Inspired to spread the word for safety reasons, Axelgard shared images of the ice-cream crooks to social media, KOVR reports. She was soon stunned to learn that other local agents not only recognized the couple from attending open houses in the Rocklin area, but at least one other agent reported that the offenders likely stole something from one of their client’s homes as well.
Although Axelgard's client has decided not to press charges following the theft, another homeowner in the area may be filing a police report after realizing their candle holders may have been seized by the same ice cream-swiping pair, she said.

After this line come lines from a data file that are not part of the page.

(** [strncpy] copies at most [n] bytes and does not pad. *)
Lemma strncpy_cstr m dest src l (n : nat) :
  cstr m src l → owned m dest n → Z.of_nat n < 4294967296 →
  (dest ≤ src ∨ src + length l < dest) →
  strncpy m dest src n = Some (write_bytes m dest (take n (l ++ [0]))).
Proof.
  intros Hl Ho Hf Hd. unfold strncpy.
  apply (while_within _ _ (S n)); [lia|].
  clear Hf. revert m dest src n Hl Ho Hd.
  induction l as [|x l IH]; intros m dest src [|n] Hl Ho Hd;
    try (exists 1%nat; split; [lia|]; simpl; loop_done);
    (assert (Hst : is_Some (m !! dest));
      [rewrite <- (Z.add_0_r dest); apply Ho; simpl; lia|]).
  - apply cstr_nil in Hl. exists 1%nat. split; [lia|]. simpl. rewrite firstn_nil.
    loop_done.
  - apply cstr_cons in Hl as (Hx & Hs & Hl). simpl length in *.
    destruct (IH (<[dest := x]> m) (dest + 1) (src + 1) n) as (j & Hj & Hr).
    + apply cstr_insert_out; [lia|done].
    + apply owned_insert. eapply owned_mono; [exact Ho|lia|lia].
    + lia.
    + exists (S j). split; [lia|]. eapply runs_next; [|exact Hr].
      cbv beta iota. zbool. repeat c_step. rewrite u8_char by done.
      unfold is_char in Hx. zbool. cbn [negb]. do 4 f_equal. lia.
Qed.

Lemma seek_nul m a l :
  cstr m a l → fits l →
  while (λ d, c ← ld m d; Some (if negb (c =? 0) then Next (d + 1) else Done d)) a =
    Some (a + length l).
Proof.
  intros H Hf. rewrite (scan_find m l a (λ _, false) id _ id id); try done.
  - by rewrite find_index_none_false.
  - intros b c Hb Hc _. cbv [id]. repeat c_step. unfold is_char in Hc. by zbool.
  - intros b Hb. cbv [id]. by repeat c_step.
Qed.

(** [strcat] appends: afterwards [dest] holds the concatenation. *)
Lemma strcat_cstr m dest src l k :
  cstr m dest l → cstr m src k → fits l → fits k →
  owned m dest (length l + length k + 1) →
  (dest + length l ≤ src ∨ src + length k < dest) →
  strcat m dest src = Some (write_bytes m (dest + length l) (k ++ [0])).
Proof.
  intros Hl Hk Hf Hfk Ho Hd. unfold strcat. rewrite (seek_nul _ _ l) by done.
  rewrite some_bind. apply strcpy_cstr; [done| |done|lia].
  eapply owned_mono; [exact Ho|lia|lia].
Qed.

Lemma strstr_cstr m a l b k :
  cstr m a l → cstr m b k → fits l → fits k →
  strstr m a b = Some (ptr_of a (find_sub k l)).
Proof.
  intros Hl Hk Hf Hfk. unfold strstr.
  rewrite (strlen_cstr m b k), (strlen_cstr m a l) by done. rewrite !some_bind.
  destruct k as [|y k]; [by destruct l; simpl; rewrite Z.add_0_r|].
  remember (y :: k) as k' eqn:E. assert (0 < length k')%nat by (subst; simpl; lia).
  clear E. zbool.
  apply (while_within _ _ (S (length l))); [unfold fits in Hf; lia|].
  clear Hf. revert a Hl. induction l as [|x l IH]; intros a Hl.
  - exists 1%nat. split; [lia|]. rewrite find_sub_long by (simpl; lia).
    apply runs_done. cbv beta iota. rewrite Z.geb_leb. simpl length in *. by zbool.
  - destruct (decide (length (x :: l) < length k')%nat) as [Hlt|Hge].
    + exists 1%nat. split; [lia|]. rewrite find_sub_long by done.
      apply runs_done. cbv beta iota. rewrite Z.geb_leb. simpl length in *. by zbool.
    + assert (Hm : memcmp m a b (length k') =
                 Some (bytes_cmp (take (length k') (x :: l)) k')).
      { pose proof (length_take_le (x :: l) (length k') ltac:(lia)) as Ht.
        rewrite <- Ht at 1. apply memcmp_bytes; [|by apply cstr_bytes|done|].
        - by apply bytes_at_take, cstr_bytes.
        - unfold fits. rewrite Ht. done. }
      pose proof (length_take_le (x :: l) (length k') ltac:(lia)) as Ht.
      pose proof (bytes_cmp_zero _ _ Ht) as Hz.
      simpl find_sub. rewrite is_prefix_take by lia.
      case_bool_decide as Hp.
      * exists 1%nat. split; [lia|]. apply runs_done. cbv beta iota.
        rewrite Z.geb_leb. zbool. cbn [negb]. rewrite Hm, some_bind, Hz.
        simpl ptr_of. by rewrite Z.add_0_r.
      * apply cstr_cons in Hl as (Hc & Hx & Hl).
        destruct (IH _ Hl) as (n & Hn & Hr). exists (S n). split; [simpl; lia|].
        eapply runs_next.
        { cbv beta iota. rewrite Z.geb_leb. zbool. cbn [negb].
          rewrite Hm, some_bind, Hz. reflexivity. }
        replace (length (x :: l) - 1) with (length l : Z) by (simpl; lia).
        replace (ptr_of a (S <$> find_sub k' l)) with (ptr_of (a + 1) (find_sub k' l));
          [done|]. destruct (find_sub k' l); simpl; [lia|done].
Qed.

The real estate professional added that she’s mystified as to why the couple may be motivated to lift small goods from other people’s homes.
“It’s almost as if it’s some kind of a thrill thing, it doesn’t make sense,” she said.
About seven years ago, Axelgard said that a man stole expensive migraine pills from a client’s bathroom medicine cabinet during an open house, noting that the theft of prescription medicines is much more common than a food item.
In the future, Axelgard reminded home sellers to always take caution when opening their properties up to the public and to lean on their real estate agent for support.
“Just know that 99.99 percent of all agents do everything we can to keep our clients’ homes safe,” she said. “[But] sellers do need to be aware that theft can happen, and things can walk off. There’s always that risk.”
The realtor also joked that although she wasn’t sure what flavor of ice cream was pilfered, it’s “certainly going to be a rocky road for these folks when they're caught!”